• _YOUR INSTRUCTIONS_: Go through the entries below and collect each line with the string "LJson" in it.

• _MATERIALS PROVIDED_:
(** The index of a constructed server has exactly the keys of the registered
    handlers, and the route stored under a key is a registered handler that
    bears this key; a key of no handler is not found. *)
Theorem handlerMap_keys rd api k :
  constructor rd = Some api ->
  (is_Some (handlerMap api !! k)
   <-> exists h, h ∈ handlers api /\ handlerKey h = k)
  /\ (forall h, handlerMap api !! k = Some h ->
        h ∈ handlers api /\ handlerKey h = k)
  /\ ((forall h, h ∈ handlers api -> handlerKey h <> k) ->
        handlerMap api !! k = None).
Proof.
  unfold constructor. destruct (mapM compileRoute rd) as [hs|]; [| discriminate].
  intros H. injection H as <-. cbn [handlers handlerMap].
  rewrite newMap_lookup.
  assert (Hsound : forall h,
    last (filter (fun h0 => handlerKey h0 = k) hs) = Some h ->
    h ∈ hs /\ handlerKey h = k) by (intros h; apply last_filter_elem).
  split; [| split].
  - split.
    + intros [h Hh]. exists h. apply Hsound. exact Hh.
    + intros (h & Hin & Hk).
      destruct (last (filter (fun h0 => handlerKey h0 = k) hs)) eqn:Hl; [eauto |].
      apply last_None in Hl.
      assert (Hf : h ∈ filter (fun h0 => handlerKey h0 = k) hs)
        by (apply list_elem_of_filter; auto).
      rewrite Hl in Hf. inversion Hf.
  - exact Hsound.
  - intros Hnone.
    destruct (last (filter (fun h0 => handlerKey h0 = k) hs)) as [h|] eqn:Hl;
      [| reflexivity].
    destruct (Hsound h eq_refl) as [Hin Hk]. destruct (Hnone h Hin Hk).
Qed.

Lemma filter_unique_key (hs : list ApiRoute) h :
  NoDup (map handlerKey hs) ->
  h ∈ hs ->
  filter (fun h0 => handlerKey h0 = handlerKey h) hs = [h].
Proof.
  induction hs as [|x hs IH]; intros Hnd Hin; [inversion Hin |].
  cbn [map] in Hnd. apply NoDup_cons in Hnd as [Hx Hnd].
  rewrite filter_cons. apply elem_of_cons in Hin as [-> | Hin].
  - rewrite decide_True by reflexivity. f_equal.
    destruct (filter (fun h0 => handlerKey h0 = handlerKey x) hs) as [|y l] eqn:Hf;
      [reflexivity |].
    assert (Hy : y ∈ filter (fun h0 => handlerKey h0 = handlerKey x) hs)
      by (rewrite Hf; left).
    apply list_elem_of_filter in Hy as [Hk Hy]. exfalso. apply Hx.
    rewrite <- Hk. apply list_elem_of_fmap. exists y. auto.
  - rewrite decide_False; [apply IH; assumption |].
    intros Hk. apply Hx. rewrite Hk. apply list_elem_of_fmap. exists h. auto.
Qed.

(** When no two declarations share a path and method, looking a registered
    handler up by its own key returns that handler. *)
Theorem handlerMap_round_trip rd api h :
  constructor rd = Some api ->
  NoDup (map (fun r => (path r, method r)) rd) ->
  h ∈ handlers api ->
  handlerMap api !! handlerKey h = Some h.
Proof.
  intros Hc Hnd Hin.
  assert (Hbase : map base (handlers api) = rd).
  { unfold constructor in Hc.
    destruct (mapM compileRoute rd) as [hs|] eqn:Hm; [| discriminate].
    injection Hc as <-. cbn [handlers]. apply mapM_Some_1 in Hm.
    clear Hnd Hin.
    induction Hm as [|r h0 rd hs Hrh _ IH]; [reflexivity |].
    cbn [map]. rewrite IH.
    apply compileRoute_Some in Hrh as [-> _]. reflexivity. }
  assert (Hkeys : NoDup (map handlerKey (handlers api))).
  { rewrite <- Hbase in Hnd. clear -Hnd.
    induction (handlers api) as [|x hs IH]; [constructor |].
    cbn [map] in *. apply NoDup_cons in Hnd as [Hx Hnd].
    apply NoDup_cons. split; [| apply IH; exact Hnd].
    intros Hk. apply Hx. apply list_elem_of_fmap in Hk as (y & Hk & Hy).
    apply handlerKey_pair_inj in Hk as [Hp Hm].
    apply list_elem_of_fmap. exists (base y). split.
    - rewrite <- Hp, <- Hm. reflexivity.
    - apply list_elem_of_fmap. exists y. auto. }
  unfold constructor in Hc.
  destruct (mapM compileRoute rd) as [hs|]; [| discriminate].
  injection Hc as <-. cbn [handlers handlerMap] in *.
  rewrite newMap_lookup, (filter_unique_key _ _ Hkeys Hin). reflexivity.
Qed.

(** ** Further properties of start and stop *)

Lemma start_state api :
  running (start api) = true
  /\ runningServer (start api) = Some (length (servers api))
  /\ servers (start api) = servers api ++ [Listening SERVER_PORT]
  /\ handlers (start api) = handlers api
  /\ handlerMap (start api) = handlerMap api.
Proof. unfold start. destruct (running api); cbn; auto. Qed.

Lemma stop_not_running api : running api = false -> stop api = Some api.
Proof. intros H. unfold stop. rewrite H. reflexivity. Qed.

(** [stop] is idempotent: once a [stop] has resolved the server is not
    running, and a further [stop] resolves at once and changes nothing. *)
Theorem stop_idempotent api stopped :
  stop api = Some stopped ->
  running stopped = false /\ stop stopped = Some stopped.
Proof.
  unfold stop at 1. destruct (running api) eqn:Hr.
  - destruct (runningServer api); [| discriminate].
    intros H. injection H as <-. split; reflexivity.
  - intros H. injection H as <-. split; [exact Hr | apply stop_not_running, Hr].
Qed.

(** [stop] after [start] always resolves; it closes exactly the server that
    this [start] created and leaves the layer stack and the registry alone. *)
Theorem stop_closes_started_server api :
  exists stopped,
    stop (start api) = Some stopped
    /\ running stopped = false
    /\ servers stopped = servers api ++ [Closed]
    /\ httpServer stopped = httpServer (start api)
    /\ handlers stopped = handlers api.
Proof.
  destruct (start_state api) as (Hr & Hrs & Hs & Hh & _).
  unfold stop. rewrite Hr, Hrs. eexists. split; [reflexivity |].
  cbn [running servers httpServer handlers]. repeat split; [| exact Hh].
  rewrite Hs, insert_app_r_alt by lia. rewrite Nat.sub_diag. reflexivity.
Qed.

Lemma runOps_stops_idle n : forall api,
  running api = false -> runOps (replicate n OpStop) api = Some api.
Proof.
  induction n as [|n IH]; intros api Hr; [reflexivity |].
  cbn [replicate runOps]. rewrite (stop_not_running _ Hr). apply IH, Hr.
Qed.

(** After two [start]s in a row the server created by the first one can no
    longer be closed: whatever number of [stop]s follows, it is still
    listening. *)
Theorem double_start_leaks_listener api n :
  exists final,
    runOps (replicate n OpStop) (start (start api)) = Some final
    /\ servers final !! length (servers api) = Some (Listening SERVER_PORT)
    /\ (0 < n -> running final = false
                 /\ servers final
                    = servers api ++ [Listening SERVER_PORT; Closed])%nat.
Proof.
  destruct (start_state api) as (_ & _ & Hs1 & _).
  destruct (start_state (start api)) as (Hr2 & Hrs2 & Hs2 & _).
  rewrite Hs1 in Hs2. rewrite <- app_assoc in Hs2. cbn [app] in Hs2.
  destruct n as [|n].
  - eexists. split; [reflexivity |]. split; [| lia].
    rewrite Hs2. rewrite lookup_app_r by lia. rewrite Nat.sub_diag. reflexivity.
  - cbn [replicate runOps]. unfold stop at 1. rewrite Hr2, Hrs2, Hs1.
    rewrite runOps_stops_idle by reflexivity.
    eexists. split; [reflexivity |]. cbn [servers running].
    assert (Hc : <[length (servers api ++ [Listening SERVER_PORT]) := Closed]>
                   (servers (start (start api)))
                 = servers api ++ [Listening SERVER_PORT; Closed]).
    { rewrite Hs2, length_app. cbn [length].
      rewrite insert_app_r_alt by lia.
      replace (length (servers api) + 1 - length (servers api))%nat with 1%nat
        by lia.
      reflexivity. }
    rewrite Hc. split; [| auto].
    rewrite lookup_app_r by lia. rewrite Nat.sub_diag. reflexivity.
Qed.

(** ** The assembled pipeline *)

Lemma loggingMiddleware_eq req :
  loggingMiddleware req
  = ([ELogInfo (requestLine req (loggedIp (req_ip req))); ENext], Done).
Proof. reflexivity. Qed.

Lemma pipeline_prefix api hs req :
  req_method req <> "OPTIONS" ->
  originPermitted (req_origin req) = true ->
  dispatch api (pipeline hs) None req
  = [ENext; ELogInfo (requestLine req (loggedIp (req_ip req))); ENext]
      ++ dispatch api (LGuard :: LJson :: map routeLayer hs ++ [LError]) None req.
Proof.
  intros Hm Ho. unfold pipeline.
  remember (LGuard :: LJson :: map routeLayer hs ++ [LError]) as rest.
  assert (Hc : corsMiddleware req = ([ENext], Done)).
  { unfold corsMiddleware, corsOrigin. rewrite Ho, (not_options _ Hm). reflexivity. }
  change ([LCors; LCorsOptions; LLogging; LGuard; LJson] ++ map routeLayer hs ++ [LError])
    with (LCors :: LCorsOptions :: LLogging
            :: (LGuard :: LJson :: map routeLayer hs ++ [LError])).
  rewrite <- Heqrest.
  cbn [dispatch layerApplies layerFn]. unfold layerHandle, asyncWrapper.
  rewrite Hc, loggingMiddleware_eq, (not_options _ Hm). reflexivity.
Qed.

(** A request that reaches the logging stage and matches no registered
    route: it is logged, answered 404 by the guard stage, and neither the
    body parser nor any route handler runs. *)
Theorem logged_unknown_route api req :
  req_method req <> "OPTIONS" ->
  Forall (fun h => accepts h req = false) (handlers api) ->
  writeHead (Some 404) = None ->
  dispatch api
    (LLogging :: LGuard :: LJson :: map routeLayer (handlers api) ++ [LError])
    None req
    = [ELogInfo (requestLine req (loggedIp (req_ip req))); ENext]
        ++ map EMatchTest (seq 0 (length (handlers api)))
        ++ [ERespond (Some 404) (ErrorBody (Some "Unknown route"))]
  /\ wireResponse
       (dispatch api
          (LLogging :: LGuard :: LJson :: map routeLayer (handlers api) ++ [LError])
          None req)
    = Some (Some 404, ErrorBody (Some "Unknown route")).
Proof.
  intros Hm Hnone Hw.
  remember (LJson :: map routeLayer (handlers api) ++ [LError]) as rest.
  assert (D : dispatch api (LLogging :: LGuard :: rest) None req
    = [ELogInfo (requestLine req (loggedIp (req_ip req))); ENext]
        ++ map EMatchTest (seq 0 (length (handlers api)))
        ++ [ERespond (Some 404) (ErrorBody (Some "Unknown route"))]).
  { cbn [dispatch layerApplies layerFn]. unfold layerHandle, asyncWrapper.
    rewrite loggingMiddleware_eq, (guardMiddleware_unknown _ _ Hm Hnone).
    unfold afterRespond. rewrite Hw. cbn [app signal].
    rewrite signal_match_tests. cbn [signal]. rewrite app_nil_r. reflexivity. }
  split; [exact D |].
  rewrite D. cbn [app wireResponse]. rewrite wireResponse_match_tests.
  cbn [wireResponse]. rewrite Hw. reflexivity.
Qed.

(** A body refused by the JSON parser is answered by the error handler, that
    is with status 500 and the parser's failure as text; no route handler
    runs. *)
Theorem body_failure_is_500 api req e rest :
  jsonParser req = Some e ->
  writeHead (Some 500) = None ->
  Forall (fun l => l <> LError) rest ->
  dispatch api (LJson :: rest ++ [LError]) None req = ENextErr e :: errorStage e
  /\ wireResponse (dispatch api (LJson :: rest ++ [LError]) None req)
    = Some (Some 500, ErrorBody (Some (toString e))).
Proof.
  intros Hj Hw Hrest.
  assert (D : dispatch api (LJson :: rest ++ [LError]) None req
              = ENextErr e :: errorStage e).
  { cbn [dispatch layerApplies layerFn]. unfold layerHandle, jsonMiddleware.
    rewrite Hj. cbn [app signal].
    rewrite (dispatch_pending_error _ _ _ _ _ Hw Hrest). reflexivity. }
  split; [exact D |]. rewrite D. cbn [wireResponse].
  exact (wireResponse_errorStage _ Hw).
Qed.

• _WRITTEN ANSWER_:
      ++ dispatch api (LGuard :: LJson :: map routeLayer hs ++ [LError]) None req.
  remember (LGuard :: LJson :: map routeLayer hs ++ [LError]) as rest.
  change ([LCors; LCorsOptions; LLogging; LGuard; LJson] ++ map routeLayer hs ++ [LError])
            :: (LGuard :: LJson :: map routeLayer hs ++ [LError])).
    (LLogging :: LGuard :: LJson :: map routeLayer (handlers api) ++ [LError])
          (LLogging :: LGuard :: LJson :: map routeLayer (handlers api) ++ [LError])
  remember (LJson :: map routeLayer (handlers api) ++ [LError]) as rest.
  dispatch api (LJson :: rest ++ [LError]) None req = ENextErr e :: errorStage e
  /\ wireResponse (dispatch api (LJson :: rest ++ [LError]) None req)
  assert (D : dispatch api (LJson :: rest ++ [LError]) None req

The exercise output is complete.